» **PROBLEM DESCRIPTION**: Only a number is expected: how many lines in the data below contain the word "reflexivity".

» **AVAILABLE DATA**:
= Beginning of Section =

(** The block handed out is the requested size, or a free block that was
    too small to split. *)
Lemma placement_bounded sz t hb t' b :
  tiles P start limit (brk (os t)) (blocks t) ->
  brk (os t) + META + ALIGN sz <= limit ->
  placement P sz t = Returns (Some hb) t' ->
  lookup hb (set_status hb STATUS_ALLOC (blocks t')) = Some b ->
  size b <= ALIGN sz + META + 1.
Proof.
  intros Ht Hroom. rewrite placement_run. cbv zeta.
  pose proof (ALIGN_range sz) as Hr.
  assert (Htop : start <= brk (os t)) by (apply (tiles_top P start limit _ _ Ht)).
  assert (Hbrk : brk (os t) <= limit) by lia.
  assert (Hc : tiles P start limit (brk (os t)) (coalesce_attempt P (blocks t)))
    by (apply (tiles_coalesce P start limit); assumption).
  set (l := coalesce_attempt P (blocks t)) in *.
  pose proof (find_best_block_best_of (ALIGN sz) l Hr (ALIGN_mod8 sz)) as Hbest.
  destruct (find_best_block (ALIGN sz) l) as [best |].
  - destruct Hbest as (i & Hi & [Hfree Hfit] & _).
    apply nth_error_In in Hi. pose proof Hi as Hin.
    apply in_split in Hi. destruct Hi as (l1 & l2 & Hl).
    intros H. inversion H; subst hb t'. clear H. cbn [blocks].
    assert (Hheap : status best <> STATUS_MAPPED) by (rewrite Hfree; discriminate).
    assert (Hw : start <= addr best /\ addr best + META + size best <= brk (os t))
      by (apply (tiles_within P start limit) with (l := l); assumption).
    destruct Hw as [Hlo Hhi].
    assert (H0 : 0 <= size best)
      by (apply (tiles_size P start limit) with (top := brk (os t)) (l := l);
          assumption).
    rewrite Hl in *. pose proof Hc as (Hnd & _).
    destruct (NoDup_mid _ _ _ Hnd) as (A1 & A2 & _).
    destruct (Z_le_gt_dec (size best) (ALIGN sz + META + 1)) as [Hsmall | Hbig].
    + rewrite split_declined; try assumption; try lia; [| apply ALIGN_mod8].
      rewrite set_status_mid by auto.
      rewrite (lookup_mid (addr best) l1 (with_status STATUS_ALLOC best)) by auto.
      intros E. inversion E; subst b. simpl. exact Hsmall.
    + rewrite split_performed; try assumption; try lia; [| apply ALIGN_mod8].
      rewrite (set_status_mid (addr best) STATUS_ALLOC l1
                 (Block (addr best) (ALIGN sz) (status best))); auto.
      2:{ constructor; [simpl; lia | exact A2]. }
      rewrite (lookup_mid (addr best) l1) by auto.
      intros E. inversion E; subst b. simpl. lia.
  - simpl in Hbest.
    assert (Hnew :
        (let d := as_signed (wrap (META + ALIGN sz)) in
         if sbrk_refused P (os t) d then
           Returns None
             (Allocator (head_init_done t) (heap_prealloc_done t) l
                (Kernel (brk (os t)) (Sbrk d :: calls (os t))))
         else
           Returns (Some (brk (os t)))
             (Allocator (head_init_done t) (heap_prealloc_done t)
                (list_add_last (Block (brk (os t)) (ALIGN sz) (stale_status P)) l)
                (Kernel (brk (os t) + d) (Sbrk d :: calls (os t))))) = Returns (Some hb) t' ->
        lookup hb (set_status hb STATUS_ALLOC (blocks t')) = Some b ->
        size b <= ALIGN sz + META + 1).
    { cbv zeta.
      destruct (sbrk_refused P (os t) (as_signed (wrap (META + ALIGN sz))));
        intros H; inversion H; subst hb t'. clear H. cbn [blocks].
      unfold list_add_last.
      assert (Ha : away (brk (os t)) l)
        by (apply (tiles_away P start limit) with (top := brk (os t));
            [assumption | exact Hc | lia]).
      rewrite (set_status_mid (brk (os t)) STATUS_ALLOC l
                 (Block (brk (os t)) (ALIGN sz) (stale_status P)) []);
        [| exact Ha | constructor | reflexivity].
      rewrite (lookup_mid (brk (os t)) l) by (auto; reflexivity).
      intros E. inversion E; subst b. simpl. lia. }
    destruct (get_last_on_heap l) as [last |] eqn:Hlast; [| exact Hnew].
    destruct (status_eqb (status last) STATUS_FREE) eqn:Hfree; [| exact Hnew].
    clear Hnew. rewrite expand_last_block_run.
    cbn [blocks head_init_done heap_prealloc_done os]. rewrite Hlast. cbv zeta.
    apply get_last_on_heap_spec in Hlast.
    destruct Hlast as (pre & trailing & Hl & Htr & Hheap).
    rewrite wrap_add_sub by exact Hr.
    destruct (sbrk_refused P (os t) (as_signed (wrap (ALIGN sz - size last))));
      intros H; inversion H; subst hb t'. clear H. cbn [blocks].
    rewrite Hl in *. pose proof Hc as (Hnd & _).
    destruct (NoDup_mid _ _ _ Hnd) as (A1 & A2 & _).
    rewrite set_size_mid by auto.
    rewrite (set_status_mid (addr last) STATUS_ALLOC pre (with_size (ALIGN sz) last))
      by auto.
    rewrite (lookup_mid (addr last) pre) by auto.
    intros E. inversion E; subst b. simpl. lia.
Qed.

= End of Section =

» **WRITTEN RESPONSE**: 2